◆ What to work on ◆
Set down, please, exactly the lines below that run from the line with "σ ← vacate l σ; _" to the line with "before hd e xs;", both lines included.

Dataset entries:

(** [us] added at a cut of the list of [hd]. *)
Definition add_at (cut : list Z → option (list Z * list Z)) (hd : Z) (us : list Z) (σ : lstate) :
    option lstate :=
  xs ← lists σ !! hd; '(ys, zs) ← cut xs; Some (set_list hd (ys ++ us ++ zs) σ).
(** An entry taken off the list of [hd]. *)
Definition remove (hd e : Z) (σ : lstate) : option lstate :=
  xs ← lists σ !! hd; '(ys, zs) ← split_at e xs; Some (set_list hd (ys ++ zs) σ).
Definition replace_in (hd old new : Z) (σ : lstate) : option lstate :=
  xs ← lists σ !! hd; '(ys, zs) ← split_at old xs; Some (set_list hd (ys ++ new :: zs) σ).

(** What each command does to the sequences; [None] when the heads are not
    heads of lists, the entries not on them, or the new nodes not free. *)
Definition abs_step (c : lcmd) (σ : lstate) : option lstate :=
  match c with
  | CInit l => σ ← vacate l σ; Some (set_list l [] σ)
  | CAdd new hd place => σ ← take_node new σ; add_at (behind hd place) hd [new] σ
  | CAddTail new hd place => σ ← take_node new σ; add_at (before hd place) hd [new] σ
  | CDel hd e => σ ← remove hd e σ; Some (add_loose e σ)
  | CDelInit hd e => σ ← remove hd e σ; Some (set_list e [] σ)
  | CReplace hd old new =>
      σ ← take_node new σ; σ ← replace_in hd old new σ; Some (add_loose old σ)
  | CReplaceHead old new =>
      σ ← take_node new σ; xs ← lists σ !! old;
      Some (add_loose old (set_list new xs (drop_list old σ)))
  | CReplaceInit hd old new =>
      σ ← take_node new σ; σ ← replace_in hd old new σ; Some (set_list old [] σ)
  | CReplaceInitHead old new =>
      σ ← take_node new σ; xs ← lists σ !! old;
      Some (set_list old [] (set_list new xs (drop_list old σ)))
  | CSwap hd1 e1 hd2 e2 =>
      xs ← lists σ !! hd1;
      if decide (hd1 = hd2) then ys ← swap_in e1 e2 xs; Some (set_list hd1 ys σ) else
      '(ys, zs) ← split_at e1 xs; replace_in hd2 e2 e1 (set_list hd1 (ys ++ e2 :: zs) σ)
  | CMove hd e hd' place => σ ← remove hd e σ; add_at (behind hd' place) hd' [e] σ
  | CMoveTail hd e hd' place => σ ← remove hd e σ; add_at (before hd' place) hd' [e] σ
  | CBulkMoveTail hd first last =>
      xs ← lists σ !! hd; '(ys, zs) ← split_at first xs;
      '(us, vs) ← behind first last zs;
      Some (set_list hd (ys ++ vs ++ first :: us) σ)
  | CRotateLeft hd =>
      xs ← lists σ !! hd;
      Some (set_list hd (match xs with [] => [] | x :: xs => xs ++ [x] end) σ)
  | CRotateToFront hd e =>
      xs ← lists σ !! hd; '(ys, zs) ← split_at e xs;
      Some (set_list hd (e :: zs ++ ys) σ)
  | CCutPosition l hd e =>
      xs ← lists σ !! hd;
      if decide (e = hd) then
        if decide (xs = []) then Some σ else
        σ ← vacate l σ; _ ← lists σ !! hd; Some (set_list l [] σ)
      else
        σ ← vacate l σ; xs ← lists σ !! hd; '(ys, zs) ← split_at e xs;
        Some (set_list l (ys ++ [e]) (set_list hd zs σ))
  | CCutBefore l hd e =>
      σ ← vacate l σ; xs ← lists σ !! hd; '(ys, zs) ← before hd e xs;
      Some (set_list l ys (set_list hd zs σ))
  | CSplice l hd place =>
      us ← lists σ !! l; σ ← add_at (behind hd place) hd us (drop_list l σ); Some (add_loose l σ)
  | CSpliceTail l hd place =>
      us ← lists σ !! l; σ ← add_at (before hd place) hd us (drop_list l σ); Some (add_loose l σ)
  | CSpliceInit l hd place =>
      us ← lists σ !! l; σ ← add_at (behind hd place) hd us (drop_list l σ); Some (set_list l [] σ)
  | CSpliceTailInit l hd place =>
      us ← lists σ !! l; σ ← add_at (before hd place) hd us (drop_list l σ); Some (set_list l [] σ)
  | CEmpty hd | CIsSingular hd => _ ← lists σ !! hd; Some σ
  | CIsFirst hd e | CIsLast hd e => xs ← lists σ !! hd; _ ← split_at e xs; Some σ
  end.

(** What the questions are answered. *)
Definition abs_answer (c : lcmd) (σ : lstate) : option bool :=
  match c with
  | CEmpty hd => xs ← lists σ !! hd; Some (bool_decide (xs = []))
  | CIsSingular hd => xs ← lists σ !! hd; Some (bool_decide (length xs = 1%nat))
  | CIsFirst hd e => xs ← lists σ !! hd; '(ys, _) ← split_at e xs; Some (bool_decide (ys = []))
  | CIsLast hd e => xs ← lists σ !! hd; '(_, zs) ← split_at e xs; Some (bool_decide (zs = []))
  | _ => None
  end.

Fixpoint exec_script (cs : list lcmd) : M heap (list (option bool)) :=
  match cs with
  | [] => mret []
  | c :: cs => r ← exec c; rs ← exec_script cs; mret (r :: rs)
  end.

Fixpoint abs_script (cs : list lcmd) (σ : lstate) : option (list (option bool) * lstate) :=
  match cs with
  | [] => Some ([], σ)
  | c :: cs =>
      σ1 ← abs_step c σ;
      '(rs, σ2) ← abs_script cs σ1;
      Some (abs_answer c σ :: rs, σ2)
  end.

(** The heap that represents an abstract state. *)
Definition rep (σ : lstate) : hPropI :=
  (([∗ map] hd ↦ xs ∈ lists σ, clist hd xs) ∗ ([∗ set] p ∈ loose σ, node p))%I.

--

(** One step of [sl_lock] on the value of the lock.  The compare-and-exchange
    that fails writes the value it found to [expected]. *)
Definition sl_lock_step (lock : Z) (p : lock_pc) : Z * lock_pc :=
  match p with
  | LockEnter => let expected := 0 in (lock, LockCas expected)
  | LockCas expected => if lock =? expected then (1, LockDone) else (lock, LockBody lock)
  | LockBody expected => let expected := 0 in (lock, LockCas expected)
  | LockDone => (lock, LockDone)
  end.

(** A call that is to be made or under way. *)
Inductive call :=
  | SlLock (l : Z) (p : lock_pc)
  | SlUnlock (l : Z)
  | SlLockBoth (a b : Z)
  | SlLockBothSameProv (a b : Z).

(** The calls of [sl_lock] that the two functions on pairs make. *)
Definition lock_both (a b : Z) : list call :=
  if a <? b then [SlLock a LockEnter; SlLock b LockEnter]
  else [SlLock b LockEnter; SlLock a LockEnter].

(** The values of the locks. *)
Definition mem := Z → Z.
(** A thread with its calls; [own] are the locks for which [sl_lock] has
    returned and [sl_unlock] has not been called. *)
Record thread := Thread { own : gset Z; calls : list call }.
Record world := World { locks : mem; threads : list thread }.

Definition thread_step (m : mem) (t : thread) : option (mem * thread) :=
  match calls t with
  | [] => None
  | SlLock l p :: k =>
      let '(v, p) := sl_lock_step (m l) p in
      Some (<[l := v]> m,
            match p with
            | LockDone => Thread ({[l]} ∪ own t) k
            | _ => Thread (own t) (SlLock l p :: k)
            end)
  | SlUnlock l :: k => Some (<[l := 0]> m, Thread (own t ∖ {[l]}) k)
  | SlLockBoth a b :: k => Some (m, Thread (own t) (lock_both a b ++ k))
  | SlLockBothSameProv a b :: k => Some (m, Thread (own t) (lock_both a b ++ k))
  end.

--

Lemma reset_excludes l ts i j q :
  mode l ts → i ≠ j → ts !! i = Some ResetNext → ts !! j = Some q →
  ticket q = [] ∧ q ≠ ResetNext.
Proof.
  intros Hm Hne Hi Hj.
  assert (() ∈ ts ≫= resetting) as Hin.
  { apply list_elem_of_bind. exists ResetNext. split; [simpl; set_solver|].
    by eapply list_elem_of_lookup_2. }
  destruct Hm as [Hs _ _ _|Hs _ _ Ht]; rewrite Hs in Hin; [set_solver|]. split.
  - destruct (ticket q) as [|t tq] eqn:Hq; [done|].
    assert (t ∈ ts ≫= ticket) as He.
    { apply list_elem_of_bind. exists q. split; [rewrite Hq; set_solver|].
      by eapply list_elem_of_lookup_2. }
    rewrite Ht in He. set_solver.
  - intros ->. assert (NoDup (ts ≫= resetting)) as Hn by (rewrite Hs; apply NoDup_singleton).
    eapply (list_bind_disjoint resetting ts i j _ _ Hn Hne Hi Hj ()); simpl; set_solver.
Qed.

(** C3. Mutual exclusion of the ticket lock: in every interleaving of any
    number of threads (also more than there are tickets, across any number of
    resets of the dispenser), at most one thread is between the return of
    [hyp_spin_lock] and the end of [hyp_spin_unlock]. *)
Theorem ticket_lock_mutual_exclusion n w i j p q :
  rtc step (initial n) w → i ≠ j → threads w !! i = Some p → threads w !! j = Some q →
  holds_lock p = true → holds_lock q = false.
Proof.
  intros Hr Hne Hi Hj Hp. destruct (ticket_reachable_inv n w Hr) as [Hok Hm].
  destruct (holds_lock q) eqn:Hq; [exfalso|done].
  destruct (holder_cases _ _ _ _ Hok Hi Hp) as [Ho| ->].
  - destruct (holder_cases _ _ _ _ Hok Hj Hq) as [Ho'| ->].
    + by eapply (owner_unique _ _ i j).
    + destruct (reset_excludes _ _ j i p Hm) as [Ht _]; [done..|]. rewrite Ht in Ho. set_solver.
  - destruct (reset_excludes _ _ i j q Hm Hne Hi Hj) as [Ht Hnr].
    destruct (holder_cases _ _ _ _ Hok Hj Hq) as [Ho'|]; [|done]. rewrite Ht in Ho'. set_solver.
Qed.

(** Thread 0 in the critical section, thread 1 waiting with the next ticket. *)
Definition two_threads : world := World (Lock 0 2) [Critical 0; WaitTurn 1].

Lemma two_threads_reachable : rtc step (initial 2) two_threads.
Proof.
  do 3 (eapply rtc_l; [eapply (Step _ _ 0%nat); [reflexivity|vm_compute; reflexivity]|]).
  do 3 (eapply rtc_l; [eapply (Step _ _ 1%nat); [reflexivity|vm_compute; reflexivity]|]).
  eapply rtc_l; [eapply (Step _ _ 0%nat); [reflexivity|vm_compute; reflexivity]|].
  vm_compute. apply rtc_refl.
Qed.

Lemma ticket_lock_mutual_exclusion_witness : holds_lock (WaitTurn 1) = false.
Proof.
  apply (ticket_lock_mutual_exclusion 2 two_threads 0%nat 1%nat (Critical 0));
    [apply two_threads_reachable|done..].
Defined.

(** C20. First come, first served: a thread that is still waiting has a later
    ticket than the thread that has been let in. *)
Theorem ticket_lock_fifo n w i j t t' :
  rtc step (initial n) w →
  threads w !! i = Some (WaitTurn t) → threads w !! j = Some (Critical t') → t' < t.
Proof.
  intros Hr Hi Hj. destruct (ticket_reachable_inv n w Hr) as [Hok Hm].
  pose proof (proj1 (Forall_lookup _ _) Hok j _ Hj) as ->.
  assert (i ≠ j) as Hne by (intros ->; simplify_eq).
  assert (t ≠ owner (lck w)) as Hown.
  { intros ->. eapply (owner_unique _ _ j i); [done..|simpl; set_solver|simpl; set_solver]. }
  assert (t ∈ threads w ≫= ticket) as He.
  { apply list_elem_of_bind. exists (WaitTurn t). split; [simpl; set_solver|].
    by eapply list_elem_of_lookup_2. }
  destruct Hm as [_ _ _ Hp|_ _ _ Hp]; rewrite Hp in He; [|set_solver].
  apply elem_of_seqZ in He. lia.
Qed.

◆ Solution to this problem ◆
        σ ← vacate l σ; _ ← lists σ !! hd; Some (set_list l [] σ)
      else
        σ ← vacate l σ; xs ← lists σ !! hd; '(ys, zs) ← split_at e xs;
        Some (set_list l (ys ++ [e]) (set_list hd zs σ))
  | CCutBefore l hd e =>
      σ ← vacate l σ; xs ← lists σ !! hd; '(ys, zs) ← before hd e xs;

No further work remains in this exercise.